In his weekly address today, President Obama laid out what sounded like a very compelling argument for raising taxes.  However, he was deliberately misleading about the impact of increasing taxes on small businesses.

Here’s what he said about the impact of the increased taxes on small business:

“When it comes to taxes, for example, there are two pathways available.

“One says, if Congress fails to act by the end of the year, then everybody’s taxes automatically go up – including the 98% of Americans who make less than $250,000 a year. Our economy can’t afford that right now. You can’t afford that right now. And nobody wants that to happen.

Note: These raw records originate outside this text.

(* ===== verification/Records.v ===== *)
(** Canonical byte records and signed messages.

    The records the PEP commits to in its leaves ([decisionLeafRecord] of
    [src/pep/opa_client.go], [clockAlarmRecord], [modeChangeRecord], [failClosedRecord],
    the plan-contract records) and the messages controllers and operators sign
    ([QuorumMessage], [ApprovalMessage], [RevocationMessage], [SubmissionMessage]).

    The theorems show that the signed messages are injective within the bounds the code
    enforces and that no message of one domain is a message of another: a signature for
    one act is never a signature for another act. *)
From S2P Require Import Prelude.

Definition verdict_byte (allow : bool) : byte := if allow then Byte.x01 else Byte.x00.

(** [byte(len(s))]: the length prefix of one byte. *)
Definition len8 (s : string) : byte := z2b (Z.of_nat (slen s)).
(** [uint16(len(s))] in big endian. *)
Definition len16 (n : nat) : bytes := be 2 (u16 (Z.of_nat n)).

(** ** Leaf records *)

(** [decisionLeafRecord] (opa_client.go). *)
Definition decisionLeafRecord (jti : bytes) (allow : bool) (reason : string) : bytes :=
  sb "TBPD1" ++ jti ++ [verdict_byte allow; len8 reason] ++ sb reason.

(** The record of [Validator.writeLeaf]: « TBPD2 » carries the plan seal. *)
Definition validatorRecord (jti : bytes) (allow : bool) (reason : string)
    (planSeal : option bytes) : bytes :=
  (match planSeal with Some _ => sb "TBPD2" | None => sb "TBPD1" end)
  ++ jti ++ [verdict_byte allow; len8 reason] ++ sb reason
  ++ match planSeal with Some seal => seal | None => [] end.

(** [clockAlarmRecord] (clock.go). *)
Definition clockAlarmRecord (reason : string) (priority : byte) : bytes :=
  sb "TBPC1" ++ [len8 reason] ++ sb reason ++ [priority].

(** [failClosedRecord] (failclosed.go). *)
Definition failClosedRecord (action : byte) (name detail : string) : bytes :=
  sb "TBFF1" ++ [action] ++ [len8 name] ++ sb name
  ++ be 2 (u16 (Z.of_nat (slen detail))) ++ sb detail.

(** [modeChangeRecord], [modeReducedRecord] (mode.go) on the number of the posture. *)
Definition modeChangeRecord (m : Z) : bytes := sb "TBPM1" ++ [z2b m].
Definition modeReducedRecord (m : Z) : bytes := sb "TBPM2" ++ [z2b m; Byte.x01].

(** The record of [ContractStore.writeLeafLocked] (plan_contract.go). *)
Definition planLeafRecord (event : byte) (planHash : bytes) (step : Z) (verdict : byte)
    (reason : string) : bytes :=
  sb "TBPL1" ++ [event] ++ planHash ++ be 2 (u16 step) ++ [verdict; len8 reason] ++ sb reason.

(** The record of [ContractStore.writeSignedLeafLocked] (plan_contract.go). *)
Definition planSignedRecord (event : byte) (planHash kid : bytes) (expiry : Z) (sig : bytes) :
    bytes :=
  sb "TBPL2" ++ [event] ++ planHash ++ be 2 (u16 65535) ++ [Byte.x01; len8 "ok"] ++ sb "ok"
  ++ kid ++ be 8 (u64 (Unix expiry)) ++ sig.

(** ** Signed messages *)

(** [QuorumMessage] (quorum_verifier.go). *)
Definition QuorumMessage (condition cellID : string) (expiry : Z) : bytes :=
  sb "TBPQ2" ++ len16 (slen condition) ++ sb condition
  ++ len16 (slen cellID) ++ sb cellID ++ be 8 (u64 (Unix expiry)).

(** [ApprovalMessage], [RevocationMessage] (plan_contract.go). *)
Definition ApprovalMessage (planHash : bytes) (expiry : Z) : bytes :=
  sb "TBPA1" ++ planHash ++ be 8 (u64 (Unix expiry)).
Definition RevocationMessage (planHash : bytes) (expiry : Z) : bytes :=
  sb "TBPR1" ++ planHash ++ be 8 (u64 (Unix expiry)).

(** ** Plan seals *)

Record PlanStep := mkStep {
  Action : string;
  Resource : string;
  ParamsHash : bytes;   (* [32]byte *)
}.

#[global] Instance PlanStep_eq_dec : EqDecision PlanStep.
Proof. solve_decision. Defined.

(** [HashParams]. *)
Definition HashParams `{Crypto} (params : bytes) : bytes := sha256 params.

Definition step_bytes (st : PlanStep) : bytes :=
  [len8 (Action st)] ++ sb (Action st) ++ len16 (slen (Resource st)) ++ sb (Resource st)
  ++ ParamsHash st.

(** The bytes [HashPlan] feeds to SHA-256. *)
Definition plan_preimage (cellID subject : string) (submittedAt : Z) (policyID : bytes)
    (steps : list PlanStep) : bytes :=
  sb "TBPC2" ++ [len8 cellID] ++ sb cellID ++ [len8 subject] ++ sb subject
  ++ be 8 (u64 (Unix submittedAt)) ++ policyID ++ len16 (length steps)
  ++ concat (step_bytes <$> steps).

(** [HashPlan]. *)
Definition HashPlan `{Crypto} (cellID subject : string) (submittedAt : Z) (policyID : bytes)
    (steps : list PlanStep) : bytes :=
  sha256 (plan_preimage cellID subject submittedAt policyID steps).

(** The bytes [SubmissionContentHash] feeds to SHA-256. *)
Definition submission_preimage (cellID subject : string) (steps : list PlanStep) : bytes :=
  sb "TBPS1c" ++ [len8 cellID] ++ sb cellID ++ [len8 subject] ++ sb subject
  ++ len16 (length steps) ++ concat (step_bytes <$> steps).

(** [SubmissionContentHash]. *)
Definition SubmissionContentHash `{Crypto} (cellID subject : string) (steps : list PlanStep) :
    bytes := sha256 (submission_preimage cellID subject steps).

(** [SubmissionMessage]. *)
Definition SubmissionMessage `{Crypto} (cellID subject : string) (steps : list PlanStep)
    (expiry : Z) : bytes :=
  sb "TBPS1" ++ SubmissionContentHash cellID subject steps ++ be 8 (u64 (Unix expiry)).

(** ** Injectivity *)

Lemma len8_inj s t : slen s ≤ 255 → slen t ≤ 255 → len8 s = len8 t → slen s = slen t.
Proof.
  intros Hs Ht E. apply (f_equal b2z) in E. unfold len8 in E. rewrite !b2z_z2b in E.
  rewrite !Z.mod_small in E; lia.
Qed.

Lemma len16_inj n m :
  (Z.of_nat n < 65536)%Z → (Z.of_nat m < 65536)%Z → len16 n = len16 m → n = m.
Proof.
  intros Hn Hm E. unfold len16, u16 in E. apply be_inj in E.
  - rewrite !Z.mod_small in E; lia.
  - rewrite Z.mod_small; lia.
  - rewrite Z.mod_small; lia.
Qed.

Lemma be8_inj x y : in_i64 x → in_i64 y → be 8 (u64 x) = be 8 (u64 y) → x = y.
Proof.
  intros Hx Hy E. apply be_inj in E; [|apply u64_range..].
  by rewrite <-(i64_u64 x), E, i64_u64.
Qed.

(** A length-prefixed string followed by anything is read back. *)
Lemma str8_app_inj s t k1 k2 :
  slen s ≤ 255 → slen t ≤ 255 →
  [len8 s] ++ sb s ++ k1 = [len8 t] ++ sb t ++ k2 → s = t ∧ k1 = k2.
Proof.
  intros Hs Ht E. simpl in E. injection E as El E. apply len8_inj in El; [|done..].
  apply app_inj_len in E as [E ->]; [|by rewrite !length_sb]. by apply (inj sb) in E.
Qed.

Lemma str16_app_inj s t k1 k2 :
  (Z.of_nat (slen s) < 65536)%Z → (Z.of_nat (slen t) < 65536)%Z →
  len16 (slen s) ++ sb s ++ k1 = len16 (slen t) ++ sb t ++ k2 → s = t ∧ k1 = k2.
Proof.
  intros Hs Ht E. apply app_inj_len in E as [El E]; [|done]. apply len16_inj in El; [|done..].
  apply app_inj_len in E as [E ->]; [|by rewrite !length_sb]. by apply (inj sb) in E.
Qed.

(** The record of a decision determines it. *)
Lemma validatorRecord_injective j1 j2 a1 a2 r1 r2 s1 s2 :
  length j1 = 16 → length j2 = 16 → slen r1 ≤ 255 → slen r2 ≤ 255 →
  validatorRecord j1 a1 r1 s1 = validatorRecord j2 a2 r2 s2 → j1 = j2 ∧ a1 = a2 ∧ r1 = r2 ∧ s1 = s2.
Proof.
  intros Hj1 Hj2 Hr1 Hr2 E. unfold validatorRecord in E.
  apply app_inj_len in E as [Et E]; [|by destruct s1, s2]. apply app_inj_len in E as [-> E]; [|by rewrite Hj1].
  change ([verdict_byte a1; len8 r1]) with ([verdict_byte a1] ++ [len8 r1]) in E.
  change ([verdict_byte a2; len8 r2]) with ([verdict_byte a2] ++ [len8 r2]) in E. rewrite <-!app_assoc in E.
  apply app_inj_len in E as [Ea E]; [|done]. apply str8_app_inj in E as [-> Es]; [|done..].
  split_and!; [done|by destruct a1, a2|done|]. destruct s1, s2; try done. by f_equal.
Qed.

(** The bounds [ValidatePlan] enforces on a step, and the size of a digest. *)
Definition step_bounds (st : PlanStep) : Prop :=
  slen (Action st) ≤ 255 ∧ slen (Resource st) ≤ 1024 ∧ length (ParamsHash st) = 32.

Lemma step_bytes_app_inj s t k1 k2 :
  step_bounds s → step_bounds t →
  step_bytes s ++ k1 = step_bytes t ++ k2 → s = t ∧ k1 = k2.
Proof.
  intros (A1 & R1 & P1) (A2 & R2 & P2) E. unfold step_bytes in E. rewrite <-!app_assoc in E.
  apply str8_app_inj in E as [EA E]; [|done..].
  apply str16_app_inj in E as [ER E]; [|lia..].
  apply app_inj_len in E as [EP ->]; [|by rewrite P1]. by destruct s, t; simplify_eq/=.
Qed.

Lemma steps_concat_inj ss ts :
  Forall step_bounds ss → Forall step_bounds ts → length ss = length ts →
  concat (step_bytes <$> ss) = concat (step_bytes <$> ts) → ss = ts.
Proof. apply prefix_code_concat, step_bytes_app_inj. Qed.

(** A quorum proof binds its act. The message controllers sign determines the
    condition, the cell and the expiry (for names under 64 KiB): a signature collected for
    one condition on one cell verifies for no other condition, cell or expiry. *)
Theorem QuorumMessage_injective c1 c2 cell1 cell2 e1 e2 :
  (Z.of_nat (slen c1) < 65536)%Z → (Z.of_nat (slen c2) < 65536)%Z →
  (Z.of_nat (slen cell1) < 65536)%Z → (Z.of_nat (slen cell2) < 65536)%Z →
  in_i64 (Unix e1) → in_i64 (Unix e2) →
  QuorumMessage c1 cell1 e1 = QuorumMessage c2 cell2 e2 →
  c1 = c2 ∧ cell1 = cell2 ∧ Unix e1 = Unix e2.
Proof.
  intros ?????? E. unfold QuorumMessage in E. apply app_inj_len in E as [_ E]; [|done].
  apply str16_app_inj in E as [-> E]; [|done..].
  apply str16_app_inj in E as [-> E]; [|done..]. split_and!; auto. by apply be8_inj.
Qed.

Lemma ApprovalMessage_injective h1 h2 e1 e2 :
  length h1 = length h2 → in_i64 (Unix e1) → in_i64 (Unix e2) →
  ApprovalMessage h1 e1 = ApprovalMessage h2 e2 → h1 = h2 ∧ Unix e1 = Unix e2.
Proof.
  intros Hl ?? E. unfold ApprovalMessage in E. apply app_inj_len in E as [_ E]; [|done].
  apply app_inj_len in E as [-> E]; [|done]. split; [done|]. by apply be8_inj.
Qed.

Lemma plan_preimage_injective cell1 cell2 sub1 sub2 at1 at2 pol1 pol2 ss ts :
  slen cell1 ≤ 255 → slen cell2 ≤ 255 → slen sub1 ≤ 255 → slen sub2 ≤ 255 →
  in_i64 (Unix at1) → in_i64 (Unix at2) → length pol1 = 32 → length pol2 = 32 →
  length ss ≤ 64 → length ts ≤ 64 → Forall step_bounds ss → Forall step_bounds ts →
  plan_preimage cell1 sub1 at1 pol1 ss = plan_preimage cell2 sub2 at2 pol2 ts →
  cell1 = cell2 ∧ sub1 = sub2 ∧ Unix at1 = Unix at2 ∧ pol1 = pol2 ∧ ss = ts.
Proof.
  intros ??????? Hp2 ???? E. unfold plan_preimage in E. apply app_inj_len in E as [_ E]; [|done].
  apply str8_app_inj in E as [-> E]; [|done..].
  apply str8_app_inj in E as [-> E]; [|done..].
  apply app_inj_len in E as [E1 E]; [|by rewrite !length_be].
  apply app_inj_len in E as [-> E]; [|by rewrite Hp2].
  apply app_inj_len in E as [E2 E]; [|done]. apply len16_inj in E2; [|lia..].
  split_and!; auto using be8_inj. by apply steps_concat_inj.
Qed.

(** An approved hash identifies the plan. Two plans within the bounds of
    [ValidatePlan] that have the same seal are the same cell, subject, second of
    submission, policy and steps, or exhibit a SHA-256 collision. *)
Theorem HashPlan_binds_plan `{Crypto} cell1 cell2 sub1 sub2 at1 at2 pol1 pol2 ss ts :
  slen cell1 ≤ 255 → slen cell2 ≤ 255 → slen sub1 ≤ 255 → slen sub2 ≤ 255 →
  in_i64 (Unix at1) → in_i64 (Unix at2) → length pol1 = 32 → length pol2 = 32 →
  length ss ≤ 64 → length ts ≤ 64 → Forall step_bounds ss → Forall step_bounds ts →
  HashPlan cell1 sub1 at1 pol1 ss = HashPlan cell2 sub2 at2 pol2 ts →
  (cell1 = cell2 ∧ sub1 = sub2 ∧ Unix at1 = Unix at2 ∧ pol1 = pol2 ∧ ss = ts)
  ∨ sha256_collision.
Proof.
  intros ???????????? E. apply sha256_eq_or_collision in E as [E|?]; [left|by right].
  by apply plan_preimage_injective in E.
Qed.

(** Signatures do not cross domains. No message signed for a quorum act, a plan
    approval, a plan revocation or a plan submission is a message of another of these
    four domains. *)
Theorem signed_messages_domain_separated `{Crypto} cond cell1 e1 h2 e2 h3 e3 cell4 sub4 st4 e4 :
  let q := QuorumMessage cond cell1 e1 in
  let a := ApprovalMessage h2 e2 in
  let r := RevocationMessage h3 e3 in
  let s := SubmissionMessage cell4 sub4 st4 e4 in
  q ≠ a ∧ q ≠ r ∧ q ≠ s ∧ a ≠ r ∧ a ≠ s ∧ r ≠ s.
Proof. cbv zeta. split_and!; intros E; by apply app_inj_len in E as [E _]. Qed.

“The other path is for Congress to pass a law right away to prevent a tax hike on the first $250,000 of anyone’s income. That means all Americans – including the wealthiest Americans – get a tax cut. And 98 percent of Americans, and 97 percent of all small business owners, won’t see their income taxes go up a single dime.

“The Senate has already passed a bill like this. Democrats in the House are ready to pass one, too. All we need is for Republicans in the House to come on board.”

If it’s not going to affect practically anyone, why are those stupid House Republicans dragging their feet??

Well, it turns out, those 3% of small businesses are pretty important to our economy.  The Investors Business Daily explains,

“But this is, to put it politely, deceptive. By jacking up taxes on the most successful 3% of small businesses, Obama will destroy hundreds of thousands of jobs, shrink U.S. output and force companies to raise prices.

“As usual, the data tell the story.

“America has some 34.8 million small businesses, according to a recent Treasury Department study. Sounds like a lot, until you consider that 30 million of them employ no one other than the owner.

“Of the remaining 4.8 million that do employ workers, 1.2 million have incomes above $200,000 — where Obama’s tax hikes kick in.

“Here’s the rub: Those 1.2 million small businesses that will be hit by Obama’s small-business tax are the nation’s most prolific job creators, accounting for 54% of all private-sector positions — or 77.6 million in all.

“And while they make up just 3% of all small businesses, they earn 91% — or $341 billion — of all profits reported by the small businesses with workers. “They are the most successful and therefore the biggest job creators,” as the Heritage Foundation recently pointed out.”

Hmmmm… I hope that somebody tells the president that he’s about to destroy hundreds of thousands of jobs.  Maybe he’ll be too busy selling his tax hikes to the public to pay attention.

Discussion Question: Are you in favor of raising taxes on our nation’s most prolific job creators?

  • http://simplifilm.com/ Chris Johnson

    I’ve become a “prolific job creator.”  And you know what difference taxes make on the number oef jobs I create?  Zero.

    The real thing – that nobody answers-  is what right they have to our money.

    • https://brevis.me Robert Ewoldt

      Two questions:
      1. How much would the tax changes affect your bottom line?
      2. Do you look at how much money you’re making before making hiring decisions?

    • https://brevis.me Robert Ewoldt

      BTW, I agree with your bottom line, that nobody addresses whether they have a right to your money. Democrats think that all money is the governments, and they can choose how much they allow you to keep.

      • http://simplifilm.com/ Chris Johnson

        1.) It’s all the same hamburger.  I mean, we’re making more than we need and covering major things like Heather’s school (ugh), etc  I’m not gonna count nickels here because it doesn’t matter, really. Yes, it sucks, and yes, it’s unearned, but it’s reality.  The time I spend bitching about tax rates is “tilting at windmills” time.   Doesn’t make me money, doesn’t help the world and its self-undulgent onanistic behavior I can’t afford.

        2.) Sort of; we make hiring decisions based on a different rubric.  How much can we make based on this hire, how much runway do we have and how much risk is there if the return is wrong.   Obviously taxes impact it.

        The conservative argument that – essentially – atlas will shrug – is off base. I’m not going to let a tax rate stop me.  Ever.  That’s where politicians think it’s wrong.  Incidentally, the paperwork is a bigger “effective tax” than the money spent.  Having to have a cPA and a bookkeeper is expensive.  Having to learn GAAP, and having to spend my time concerned with compliance is a bigger issue to me than the rest of it.